Ulbricht was born Mariya Pestunova in 1944 in Leipzig in what was then the Greater German Reich. Her birth mother was a Ukrainian forced laborer; the identity of her father was unknown. In summer 1944, shortly after Ulbricht's birth, her mother died in an air raid bombing. Ulbricht was sent to an orphanage, whereupon she was adopted for a short time before her foster mother decided to return her.[2] In January 1946, she was adopted a second time by Walter Ulbricht, then a member of the Landtag of Saxony, and his partner Lotte.[1] It was the second attempt at adoption for the couple,[3] who wanted children, but were unable to have them on their own because prior illnesses left Lotte Ulbricht unable to conceive.[4] Beate Ulbricht's birth parentage was kept secret from the public until after the fall of the Berlin Wall. Because of Soviet laws which prevented children born to Soviet citizens from being adopted by foreign parents, Ulbricht's adoption was not formally approved until August 26, 1950, with the caveat that she could not renounce Soviet citizenship in favor of East German citizenship.[4]

At age 2, Ulbricht suffered from health problems in her infancy, but she managed to overcome them and continue her primary school education in Berlin. In 1954, she enrolled at the Russian school on Kissingenstraße in Pankow, where her status made her a target of bullying from her fellow students. At the age of 15, her adoptive parents, now legally married, sent her to Leningrad for high school. There she studied history and Russian at the Leningrad State Pedagogical Institute.[1] In 1962, she began a romantic relationship with Ivanko Matteoli, the son of an Italian Communist Party functionary. The two married over her parents' objections in Pankow in October 1963, thereafter dropping out of her studies. After the birth of Ulbricht's daughter in February 1965, she expressed her desire to return to Leningrad in order to avoid continued rejection and hostility from her parents. After her husband left for the Soviet Union to prepare the move, their plans were thwarted when the East German government confiscated her passport.
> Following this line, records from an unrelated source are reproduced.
(** The comparison behind every sort of the views: on finite numbers
    [x - y > 0] holds exactly when the value of [x] exceeds the value of
    [y]. *)
Lemma gt_zero_sub x y :
  finite_number x = true -> finite_number y = true ->
  gt_zero (sub x y) = (scaled y <? scaled x).
Proof.
  rewrite gt_zero_spec.
  destruct x as [sx|sx| |sx mx ex], y as [sy|sy| |sy my ey];
    try discriminate; intros Hx Hy; cbn [finite_number] in Hx, Hy;
    try apply Z.leb_le in Hx; try apply Z.leb_le in Hy.
  - destruct sx, sy; reflexivity.
  - cbn [sub SFsub]. rewrite scaled_finite. cbn [scaled].
    rewrite cond_Zopp_sign.
    + destruct sy; reflexivity.
    + apply Z.mul_pos_pos; [lia | apply Z.pow_pos_nonneg; lia].
  - cbn [sub SFsub]. rewrite scaled_finite. cbn [scaled].
    rewrite cond_Zopp_sign'.
    + destruct sx; reflexivity.
    + apply Z.mul_pos_pos; [lia | apply Z.pow_pos_nonneg; lia].
  - cbn [sub SFsub].
    set (ez := Z.min ex ey).
    destruct (shl_align_spec mx ex ez ltac:(lia)) as [Hmx _].
    destruct (shl_align_spec my ey ez ltac:(lia)) as [Hmy _].
    set (D := cond_Zopp sx (Zpos (fst (shl_align mx ex ez)))
              - cond_Zopp sy (Zpos (fst (shl_align my ey ez)))).
    assert (scaled (S754_finite sx mx ex) - scaled (S754_finite sy my ey)
            = D * 2 ^ (ez - SpecFloat.emin prec emax)) as Hd.
    { rewrite !scaled_finite. unfold D. rewrite Hmx, Hmy.
      replace (ex - SpecFloat.emin prec emax)
        with ((ex - ez) + (ez - SpecFloat.emin prec emax)) by lia.
      replace (ey - SpecFloat.emin prec emax)
        with ((ey - ez) + (ez - SpecFloat.emin prec emax)) by lia.
      rewrite !Z.pow_add_r by lia.
      rewrite !Z.mul_assoc, !cond_Zopp_mul. lia. }
    assert (0 < 2 ^ (ez - SpecFloat.emin prec emax)) as Hpow
      by (apply Z.pow_pos_nonneg; lia).
    unfold binary_normalize.
    destruct D as [|p|p] eqn:ED.
    + symmetry. apply Z.ltb_ge. lia.
    + pose proof (binary_round_positive false p ez ltac:(lia)) as Hr.
      destruct (binary_round prec emax false p ez) as [s|s| |s m e];
        try contradiction.
      * subst s. symmetry. apply Z.ltb_lt. nia.
      * destruct Hr as [-> _]. symmetry. apply Z.ltb_lt. nia.
    + pose proof (binary_round_shape true p ez) as Hr.
      assert ((scaled (S754_finite sy my ey) <? scaled (S754_finite sx mx ex))
              = false) as -> by (apply Z.ltb_ge; nia).
      destruct (binary_round prec emax true p ez) as [s|s| |s m e];
        try reflexivity.
      * subst s. reflexivity.
      * destruct Hr as [-> _]. reflexivity.
Qed.

(* ================================================================== *)
(** * The order of the sorted views *)

Lemma gt_zero_SortCompare {A : Type} (comparefn : A -> A -> number) x y :
  gt_zero (SortCompare comparefn x y) = gt_zero (comparefn x y).
Proof.
  unfold SortCompare. destruct (comparefn x y) as [s|s| |s m e]; reflexivity.
Qed.

Lemma finite_ordered x : finite_number x = true -> ordered_number x = true.
Proof. destruct x; simpl; congruence. Qed.

Lemma number_leb_finite x y :
  finite_number x = true -> finite_number y = true ->
  number_leb x y = (scaled x <=? scaled y).
Proof.
  destruct x, y; simpl; intros; try discriminate; reflexivity.
Qed.

(** [x - y > 0] exactly when [x <= y] fails, on all numbers that can be
    compared. *)
Lemma gt_zero_sub_ordered x y :
  ordered_number x = true -> ordered_number y = true ->
  gt_zero (sub x y) = negb (number_leb x y).
Proof.
  intros Hx Hy.
  destruct (finite_number x) eqn:Fx, (finite_number y) eqn:Fy.
  - rewrite gt_zero_sub, number_leb_finite by assumption.
    rewrite Z.leb_antisym, negb_involutive. reflexivity.
  - destruct x as [sx|sx| |sx mx ex], y as [sy|[|]| |sy my ey];
      try discriminate; try reflexivity;
      cbn [finite_number ordered_number] in *; congruence.
  - destruct x as [sx|[|]| |sx mx ex], y as [sy|sy| |sy my ey];
      try discriminate; try reflexivity;
      cbn [finite_number ordered_number] in *; congruence.
  - destruct x as [sx|[|]| |sx mx ex], y as [sy|[|]| |sy my ey];
      try discriminate; try reflexivity;
      cbn [finite_number ordered_number] in *; congruence.
Qed.

Lemma number_leb_total x y :
  ordered_number x = true -> ordered_number y = true ->
  number_leb x y = false -> number_leb y x = true.
Proof.
  destruct x as [sx|[|]| |sx mx ex], y as [sy|[|]| |sy my ey];
    simpl; intros Hx Hy H; try discriminate; try reflexivity;
    apply Z.leb_gt in H; apply Z.leb_le; lia.
Qed.

Lemma number_leb_trans x y z :
  number_leb x y = true -> number_leb y z = true -> number_leb x z = true.
Proof.
  destruct x as [sx|[|]| |sx mx ex], y as [sy|[|]| |sy my ey],
           z as [sz|[|]| |sz mz ez];
    simpl; intros H1 H2; try discriminate; try reflexivity;
    apply Z.leb_le in H1; apply Z.leb_le in H2; apply Z.leb_le; lia.
Qed.

Lemma number_leb_refl x : ordered_number x = true -> number_leb x x = true.
Proof.
  destruct x as [sx|[|]| |sx mx ex]; simpl; intros H;
    try discriminate; try reflexivity; apply Z.leb_le; lia.
Qed.

Section SortOrder.

Context {A : Type}.
Variable comparefn : A -> A -> number.

(** [good] is the domain on which [comparefn] is the total preorder
    [le]. *)
Variable good : A -> bool.
Variable le : A -> A -> bool.

Hypothesis compare_le : forall x y,
  good x = true -> good y = true ->
  gt_zero (SortCompare comparefn x y) = negb (le x y).

Hypothesis le_total : forall x y,
  good x = true -> good y = true -> le x y = false -> le y x = true.

Hypothesis le_trans : forall x y z,
  le x y = true -> le y z = true -> le x z = true.

Lemma sort_insert_In x l z :
  In z (sort_insert comparefn x l) -> z = x \/ In z l.
Proof.
  intros H. apply (Permutation_in z (sort_insert_perm comparefn x l)) in H.
  destruct H as [<-|H]; [left; reflexivity | right; exact H].
Qed.

Lemma sort_insert_sorted x l :
  good x = true -> Forall (fun a => good a = true) l ->
  StronglySorted (fun a b => le a b = true) l ->
  StronglySorted (fun a b => le a b = true) (sort_insert comparefn x l).
Proof.
  intros Hx. induction l as [|y l IH]; intros Hgood Hs; simpl.
  - constructor; constructor.
  - inversion Hgood as [|? ? Hy Hl]; subst.
    inversion Hs as [|? ? Hs' Hall]; subst.
    rewrite compare_le by assumption.
    destruct (le x y) eqn:Hxy; simpl.
    + constructor; [exact Hs|].
      constructor; [exact Hxy|].
      rewrite Forall_forall in *. intros z Hz.
      apply (le_trans x y z Hxy). apply Hall. exact Hz.
    + constructor; [apply IH; assumption|].
      rewrite Forall_forall in *. intros z Hz.
      apply sort_insert_In in Hz. destruct Hz as [->|Hz].
      * apply le_total; assumption.
      * apply Hall. exact Hz.
Qed.

Lemma Array_sort_good l :
  Forall (fun a => good a = true) l ->
  Forall (fun a => good a = true) (Array_sort comparefn l).
Proof.
  intros H. rewrite Forall_forall in *. intros z Hz.
  apply H. apply (Permutation_in z (Array_sort_perm comparefn l)). exact Hz.
Qed.

Lemma Array_sort_sorted l :
  Forall (fun a => good a = true) l ->
  StronglySorted (fun a b => le a b = true) (Array_sort comparefn l).
Proof.
  induction l as [|x l IH]; intros H; simpl.
  - constructor.
  - inversion H as [|? ? Hx Hl]; subst.
    apply sort_insert_sorted; [exact Hx | | apply IH; exact Hl].
    apply Array_sort_good. exact Hl.
Qed.

(** The sort is stable: the elements of a class of mutually equal
    elements keep their order. *)
Variable class : A -> bool.

Hypothesis class_tie : forall x y,
  good x = true -> good y = true ->
  class x = true -> class y = true -> le x y = true.

Lemma sort_insert_class x l :
  good x = true -> Forall (fun a => good a = true) l ->
  filter class (sort_insert comparefn x l) =
  if class x then x :: filter class l else filter class l.
Proof.
  intros Hx. induction l as [|y l IH]; intros Hgood; simpl.
  - destruct (class x); reflexivity.
  - inversion Hgood as [|? ? Hy Hl]; subst.
    rewrite compare_le by assumption.
    destruct (le x y) eqn:Hxy; simpl.
    + destruct (class x); reflexivity.
    + rewrite (IH Hl).
      destruct (class y) eqn:Cy; [|reflexivity].
      destruct (class x) eqn:Cx; [|reflexivity].
      rewrite (class_tie x y Hx Hy Cx Cy) in Hxy. discriminate Hxy.
Qed.

Lemma Array_sort_stable l :
  Forall (fun a => good a = true) l ->
  filter class (Array_sort comparefn l) = filter class l.
Proof.
  induction l as [|x l IH]; intros H; simpl; [reflexivity|].
  inversion H as [|? ? Hx Hl]; subst.
  rewrite sort_insert_class by (try assumption; apply Array_sort_good; exact Hl).
  rewrite (IH Hl). reflexivity.
Qed.

End SortOrder.

Section SortByKey.

Context {A : Type}.
Variable key : A -> number.

Lemma key_class_tie v x y :
  number_eqb (key x) v = true -> number_eqb (key y) v = true ->
  number_leb (key x) (key y) = true.
Proof.
  unfold number_eqb. rewrite !andb_true_iff. intros [Hx _] [_ Hy].
  exact (number_leb_trans _ _ _ Hx Hy).
Qed.

Lemma sort_by_key_ascending l :
  Forall (fun a => ordered_number (key a) = true) l ->
  StronglySorted (fun a b => number_leb (key a) (key b) = true)
    (Array_sort (fun a b => sub (key a) (key b)) l) /\
  forall v,
    filter (fun a => number_eqb (key a) v)
      (Array_sort (fun a b => sub (key a) (key b)) l)
    = filter (fun a => number_eqb (key a) v) l.
Proof.
  intros H.
  assert (forall x y,
            ordered_number (key x) = true -> ordered_number (key y) = true ->
            gt_zero (SortCompare (fun a b => sub (key a) (key b)) x y)
            = negb (number_leb (key x) (key y))) as Hcmp.
  { intros x y Hx Hy. rewrite gt_zero_SortCompare.
    apply gt_zero_sub_ordered; assumption. }
  split.
  - apply (Array_sort_sorted _ (fun a => ordered_number (key a))
             (fun a b => number_leb (key a) (key b))); try assumption.
    + intros x y Hx Hy. apply number_leb_total; assumption.
    + intros x y z. apply number_leb_trans.
  - intros v.
    apply (Array_sort_stable _ (fun a => ordered_number (key a))
             (fun a b => number_leb (key a) (key b))); try assumption.
    intros x y _ _. apply key_class_tie.
Qed.

Lemma sort_by_key_descending l :
  Forall (fun a => ordered_number (key a) = true) l ->
  StronglySorted (fun a b => number_leb (key b) (key a) = true)
    (Array_sort (fun a b => sub (key b) (key a)) l) /\
  forall v,
    filter (fun a => number_eqb (key a) v)
      (Array_sort (fun a b => sub (key b) (key a)) l)
    = filter (fun a => number_eqb (key a) v) l.
Proof.
  intros H.
  assert (forall x y,
            ordered_number (key x) = true -> ordered_number (key y) = true ->
            gt_zero (SortCompare (fun a b => sub (key b) (key a)) x y)
            = negb (number_leb (key y) (key x))) as Hcmp.
  { intros x y Hx Hy. rewrite gt_zero_SortCompare.
    apply gt_zero_sub_ordered; assumption. }
  split.
  - apply (Array_sort_sorted _ (fun a => ordered_number (key a))
             (fun a b => number_leb (key b) (key a))); try assumption.
    + intros x y Hx Hy. apply number_leb_total; assumption.
    + intros x y z H1 H2. exact (number_leb_trans _ _ _ H2 H1).
  - intros v.
    apply (Array_sort_stable _ (fun a => ordered_number (key a))
             (fun a b => number_leb (key b) (key a))); try assumption.
    intros x y _ _ Hx Hy. exact (key_class_tie v y x Hy Hx).
Qed.

End SortByKey.

(** *** Parsed numbers can be compared *)

Lemma of_decimal_shape neg m e :
  of_decimal neg m e = NaN \/ ordered_number (of_decimal neg m e) = true.
Proof.
  unfold of_decimal. destruct m as [|p]; [right; reflexivity|].
  destruct (0 <=? e).
  - pose proof (binary_round_shape neg (p * Z.to_pos (10 ^ e)) 0) as H.
    destruct (binary_round prec emax neg (p * Z.to_pos (10 ^ e)) 0);
      [right; reflexivity | right; reflexivity | left; reflexivity |].
    right. simpl. apply Z.leb_le. tauto.
  - unfold SFdiv.
    destruct (SFdiv_core_binary prec emax (Zpos p) 0
                (Zpos (Z.to_pos (10 ^ (- e)))) 0) as [[mz ez] lz].
    pose proof (binary_round_aux_shape (xorb neg false) mz ez lz) as H.
    destruct (binary_round_aux prec emax (xorb neg false) mz ez lz);
      [right; reflexivity | right; reflexivity | left; reflexivity |].
    right. simpl. apply Z.leb_le. tauto.
Qed.

Lemma parseFloat_shape s :
  parseFloat s = NaN \/ ordered_number (parseFloat s) = true.
Proof.
  unfold parseFloat.
  destruct (match drop_while is_space s with
            | [] => (false, drop_while is_space s)
            | c :: r =>
                if is_char c "-"%char then (true, r)
                else if is_char c "+"%char then (false, r)
                else (false, drop_while is_space s)
            end) as [neg s1].
  destruct (starts_with (lit "Infinity") s1); [right; reflexivity|].
  destruct (span is_digit s1) as [int_digits s2].
  destruct (match s2 with
            | [] => ([], s2)
            | c :: r => if is_char c "."%char then span is_digit r else ([], s2)
            end) as [frac_digits s3].
  destruct (int_digits ++ frac_digits); [left; reflexivity|].
  apply of_decimal_shape.
Qed.

Lemma parsePrice_ordered s : ordered_number (parsePrice s) = true.
Proof.
  unfold parsePrice. destruct (truthy s); [|reflexivity]. cbn [negb].
  destruct (parseFloat_shape (strip_non_numeric s)) as [H|H].
  - rewrite H. reflexivity.
  - destruct (parseFloat (strip_non_numeric s)); try discriminate H;
      simpl; exact H.
Qed.

Lemma Forall_always {A : Type} (P : A -> Prop) (l : list A) :
  (forall a, P a) -> Forall P l.
Proof.
  intros H. apply Forall_forall. intros a _. apply H.
Qed.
In 1967, Ulricht consented to her parents' wishes and divorced her husband, whereupon her passport was returned the following day. She flew to Leningrad to find her ex-husband, but was unsuccessful in locating him.[5] While in the Soviet Union, she met a former classmate, Yuri Polkovnikov, whom she married in March 1968. In January 1969 she gave birth to a son and resumed her studies. Ulbricht was subjected to violence from her husband and became an alcoholic as a result.[1]

After the death of Ulbricht's father in 1973, she divorced Polkovnikov and returned to East Germany. There she lived with her two children in social circumstances made difficult by her estrangement from her parents. At the end of the 1970s, the authorities removed her children from her custody.[1]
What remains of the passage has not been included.